╭─ Entries shown

(** An elasticsearch-dsl [Search] object, reduced to what the code sets. *)
Record Search : Type := mkSearch {
  query : json;
  filters : list clause;
  sort : list sort_key;
  extra_size : option Z;
  extra_search_after : option (list json);
  index : list string;
  aggs : list (string * string * string)
}.

(** [Search()] *)
Definition new_search : Search :=
  mkSearch JNull [] [] None None [] [].

Definition filter (c : clause) (s : Search) : Search :=
  mkSearch (query s) (filters s ++ [c]) (sort s) (extra_size s)
           (extra_search_after s) (index s) (aggs s).

(** [Search.sort] with new keys forgets the previous keys. *)
Definition set_sort (keys : list sort_key) (s : Search) : Search :=
  mkSearch (query s) (filters s) keys (extra_size s)
           (extra_search_after s) (index s) (aggs s).

(** [Search.extra(size=n)] *)
Definition set_extra_size (n : Z) (s : Search) : Search :=
  mkSearch (query s) (filters s) (sort s) (Some n)
           (extra_search_after s) (index s) (aggs s).

(** [Search.extra(search_after=a)] *)
Definition set_extra_search_after (a : list json) (s : Search) : Search :=
  mkSearch (query s) (filters s) (sort s) (extra_size s)
           (Some a) (index s) (aggs s).

(** [Search.index(names)] adds the names to the indexes searched. *)
Definition add_index (names : list string) (s : Search) : Search :=
  mkSearch (query s) (filters s) (sort s) (extra_size s)
           (extra_search_after s) (index s ++ names) (aggs s).

(** [Search.aggs.bucket(name, kind, field=field)] *)
Definition aggs_bucket (name kind field : string) (s : Search) : Search :=
  mkSearch (query s) (filters s) (sort s) (extra_size s)
           (extra_search_after s) (index s) (aggs s ++ [(name, kind, field)]).

(** A hit: [hit.data.to_dict()], [hit.meta.index], [hit.meta.sort]. *)
Record Hit : Type := mkHit {
  hit_data : json;
  hit_index : string;
  hit_sort : list json
}.

(** A response: [response.hits], [response.hits.total] and the buckets of
    each aggregation, [response.aggs.to_dict()[name]['buckets']], as
    (key, doc_count) pairs. *)
Record Response : Type := mkResponse {
  hits : list Hit;
  hits_total : Z;
  agg_buckets : gmap string (list (string * Z))
}.

(** A [MultiSearch]: the indexes it is bound to and the searches added. *)
Record MultiSearch : Type := mkMultiSearch {
  ms_index : list string;
  ms_searches : list Search
}.

Definition ms_add (s : Search) (ms : MultiSearch) : MultiSearch :=
  mkMultiSearch (ms_index ms) (ms_searches ms ++ [s]).

(** The elasticsearch client: the mapping API answers with a dict keyed by
    index name, the msearch API with a list of responses or a transport
    failure. *)
Record Client : Type := mkClient {
  indices_get_mapping : string -> gmap string json;
  msearch : list string -> list Search -> result (list Response)
}.

(** [MultiSearch.execute()]: elasticsearch-dsl pairs the searches with the
    responses received (a [zip]), so no more responses come back than
    searches were added. *)
Definition execute (client : Client) (ms : MultiSearch) : result (list Response) :=
  match msearch client (ms_index ms) (ms_searches ms) with
  | Ok responses => Ok (take (length (ms_searches ms)) responses)
  | Raise e => Raise e
  end.

End ES.

(** ** lib/utils.py *)

Module Utils.
Import ES.

(** eevee's [Config], of which the code reads the index prefix. *)
Record Config : Type := mkConfig {
  elasticsearch_index_prefix : string
}.

(** eevee's [Searcher]: version rounding answers with a dict from index
    name to rounded version, [None] when the index has no version. *)
Record Searcher : Type := mkSearcher {
  get_rounded_versions : list string -> option Z -> gmap string (option Z);
  elasticsearch : Client
}.

(** A field description in the format reclineJS wants: [{'id': _, 'type': _}]. *)
Record Field : Type := mkField {
  field_id : string;
  field_type : string
}.

(** Calls made to the backend, oldest first. *)
Inductive call : Type :=
| GetRoundedVersions (indexes : list string) (version : option Z)
| GetMapping (index_name : string)
| Execute (ms : MultiSearch).

(** The module-level [field_cache] dict, and the log of backend calls. *)
Record State : Type := mkState {
  field_cache : gmap (string * option Z) (json * list Field);
  calls : list call
}.

Definition log (c : call) : M State unit :=
  modify (fun st => mkState (field_cache st) (calls st ++ [c])).

Definition cache_store (key : string * option Z) (entry : json * list Field)
  : M State unit :=
  modify (fun st => mkState (<[key := entry]> (field_cache st)) (calls st)).

(** Python orders strings by code point. *)
Definition str_le (x y : string) : Prop := String.leb x y = true.

#[global] Instance str_le_dec : RelDecision str_le :=
  fun x y => decide (String.leb x y = true).

(** [sorted(d)] for a dict [d]: its keys in order. The mapping API answers
    with objects all along the path read here. *)
Definition sorted (j : json) : result (list string) :=
  match j with
  | JObj d => Ok (merge_sort str_le ((map_to_list d).*1))
  | _ => Raise TypeError
  end.

(** [l.remove(x)]: drops the first [x], [ValueError] when there is none. *)
Fixpoint list_remove (x : string) (l : list string) : result (list string) :=
  match l with
  | [] => Raise (ValueError "list.remove(x): x not in list")
  | y :: l' =>
      if decide (y = x) then Ok l'
      else match list_remove x l' with
           | Ok r => Ok (y :: r)
           | Raise e => Raise e
           end
  end.

Section WithConfig.
Variable CONFIG : Config.
(** [eevee.indexing.utils.DOC_TYPE] *)
Variable DOC_TYPE : string.

Definition prefix_resource (resource_id : string) : string :=
  elasticsearch_index_prefix CONFIG +:+ resource_id.

Definition prefix_field (field : string) : string :=
  "data." +:+ field.

(** [sorted(mapping['mappings'][DOC_TYPE]['properties']['data']['properties'])]:
    the names of the data fields the mapping declares. *)
Definition data_field_names (mapping : json) : result (list string) :=
  match getpath mapping ["mappings"; DOC_TYPE; "properties"; "data"; "properties"] with
  | Ok properties => sorted properties
  | Raise e => Raise e
  end.

(** The search added for one field: documents that have a value for the
    field at the rounded version; only the count matters, so size 0. *)
Definition field_search (rounded_version : Z) (field : string) : Search :=
  filter (Term "meta.versions" rounded_version)
    (filter (Exists (prefix_field field))
       (set_extra_size 0 new_search)).

(** [for field in field_names: search = search.add(...)] *)
Definition add_field_searches (rounded_version : Z) (field_names : list string)
    (search : MultiSearch) : MultiSearch :=
  fold_left (fun ms field => ms_add (field_search rounded_version field) ms)
            field_names search.

(** [for i, response in enumerate(responses): ...], from index [i] on. *)
Fixpoint collect_fields (field_names : list string) (i : nat)
    (responses : list Response) (fields : list Field) : result (list Field) :=
  match responses with
  | [] => Ok fields
  | response :: rest =>
      if 0 <? hits_total response then
        match field_names !! i with
        | Some name =>
            collect_fields field_names (S i) rest
              (fields ++ [mkField name "string"])
        | None => Raise IndexError
        end
      else collect_fields field_names (S i) rest fields
  end.

Definition get_fields (SEARCHER : Searcher) (resource_id : string)
    (version : option Z) : M State (json * list Field) :=
  let index := prefix_resource resource_id in
  log (GetRoundedVersions [index] version) ;;
  let* rounded_version :=
    lift (dict_getitem (get_rounded_versions SEARCHER [index] version) index) in
  let cache_key := (resource_id, rounded_version) in
  let* cache := gets field_cache in
  match cache !! cache_key with
  | Some cached => ret cached
  | None =>
      let fields := [mkField "_id" "integer"] in
      log (GetMapping index) ;;
      let* mapping :=
        lift (dict_getitem (indices_get_mapping (elasticsearch SEARCHER) index) index) in
      match rounded_version with
      | None => ret (mapping, fields)
      | Some rounded_version =>
          let* field_names := lift (data_field_names mapping) in
          let* field_names := lift (list_remove "_id" field_names) in
          let search :=
            add_field_searches rounded_version field_names
              (mkMultiSearch [index] []) in
          log (Execute search) ;;
          let* responses := lift (execute (elasticsearch SEARCHER) search) in
          let* fields := lift (collect_fields field_names 0 responses fields) in
          cache_store (resource_id, Some rounded_version) (mapping, fields) ;;
          ret (mapping, fields)
      end
  end.

(** *** Notions used to state what [get_fields] does *)

(** The fields [collect_fields] adds: the names whose response counts at
    least one document, in order. *)
Definition kept (field_names : list string) (responses : list Response)
  : list Field :=
  (fun p => mkField p.1 "string")
    <$> base.filter (fun p => 0 < hits_total p.2) (zip field_names responses).

(** The ways a call of [get_fields] can end, with the state it leaves. *)
Inductive outcome (SEARCHER : Searcher) (resource_id : string)
    (version : option Z) (st : State)
  : result (json * list Field) -> State -> Prop :=
| outcome_hit rounded_version cached :
    get_rounded_versions SEARCHER [prefix_resource resource_id] version
      !! prefix_resource resource_id = Some rounded_version ->
    field_cache st !! (resource_id, rounded_version) = Some cached ->
    outcome SEARCHER resource_id version st (Ok cached)
      (mkState (field_cache st)
         (calls st ++ [GetRoundedVersions [prefix_resource resource_id] version]))
| outcome_no_version mapping :
    get_rounded_versions SEARCHER [prefix_resource resource_id] version
      !! prefix_resource resource_id = Some None ->
    field_cache st !! (resource_id, None) = None ->
    indices_get_mapping (elasticsearch SEARCHER) (prefix_resource resource_id)
      !! prefix_resource resource_id = Some mapping ->
    outcome SEARCHER resource_id version st
      (Ok (mapping, [mkField "_id" "integer"]))
      (mkState (field_cache st)
         (calls st ++ [GetRoundedVersions [prefix_resource resource_id] version;
                       GetMapping (prefix_resource resource_id)]))
| outcome_stored rounded_version mapping names names' responses :
    get_rounded_versions SEARCHER [prefix_resource resource_id] version
      !! prefix_resource resource_id = Some (Some rounded_version) ->
    field_cache st !! (resource_id, Some rounded_version) = None ->
    indices_get_mapping (elasticsearch SEARCHER) (prefix_resource resource_id)
      !! prefix_resource resource_id = Some mapping ->
    data_field_names mapping = Ok names ->
    list_remove "_id" names = Ok names' ->
    msearch (elasticsearch SEARCHER) [prefix_resource resource_id]
      (field_search rounded_version <$> names') = Ok responses ->
    outcome SEARCHER resource_id version st
      (Ok (mapping,
           mkField "_id" "integer" :: kept names' (take (length names') responses)))
      (mkState
         (<[(resource_id, Some rounded_version) :=
              (mapping,
               mkField "_id" "integer"
                 :: kept names' (take (length names') responses))]>
            (field_cache st))
         (calls st ++ [GetRoundedVersions [prefix_resource resource_id] version;
                       GetMapping (prefix_resource resource_id);
                       Execute (mkMultiSearch [prefix_resource resource_id]
                                  (field_search rounded_version <$> names'))]))
| outcome_raised e st' :
    field_cache st' = field_cache st ->
    outcome SEARCHER resource_id version st (Raise e) st'.

(** States the process can be in: the cache starts empty and only
    [get_fields] touches it, against whatever the backend holds at the time
    of each call. *)
Inductive reachable : State -> Prop :=
| reachable_start calls0 : reachable (mkState ∅ calls0)
| reachable_call SEARCHER resource_id version st r st' :
    reachable st ->
    get_fields SEARCHER resource_id version st = (r, st') ->
    reachable st'.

╰─

■ **Work task**: Repeat exactly, and only, the run of lines from the start of the material above through the line that holds "Definition set_extra_search_after (a".

■ **Answer section**:
(** An elasticsearch-dsl [Search] object, reduced to what the code sets. *)
Record Search : Type := mkSearch {
  query : json;
  filters : list clause;
  sort : list sort_key;
  extra_size : option Z;
  extra_search_after : option (list json);
  index : list string;
  aggs : list (string * string * string)
}.

(** [Search()] *)
Definition new_search : Search :=
  mkSearch JNull [] [] None None [] [].

Definition filter (c : clause) (s : Search) : Search :=
  mkSearch (query s) (filters s ++ [c]) (sort s) (extra_size s)
           (extra_search_after s) (index s) (aggs s).

(** [Search.sort] with new keys forgets the previous keys. *)
Definition set_sort (keys : list sort_key) (s : Search) : Search :=
  mkSearch (query s) (filters s) keys (extra_size s)
           (extra_search_after s) (index s) (aggs s).

(** [Search.extra(size=n)] *)
Definition set_extra_size (n : Z) (s : Search) : Search :=
  mkSearch (query s) (filters s) (sort s) (Some n)
           (extra_search_after s) (index s) (aggs s).

(** [Search.extra(search_after=a)] *)
Definition set_extra_search_after (a : list json) (s : Search) : Search :=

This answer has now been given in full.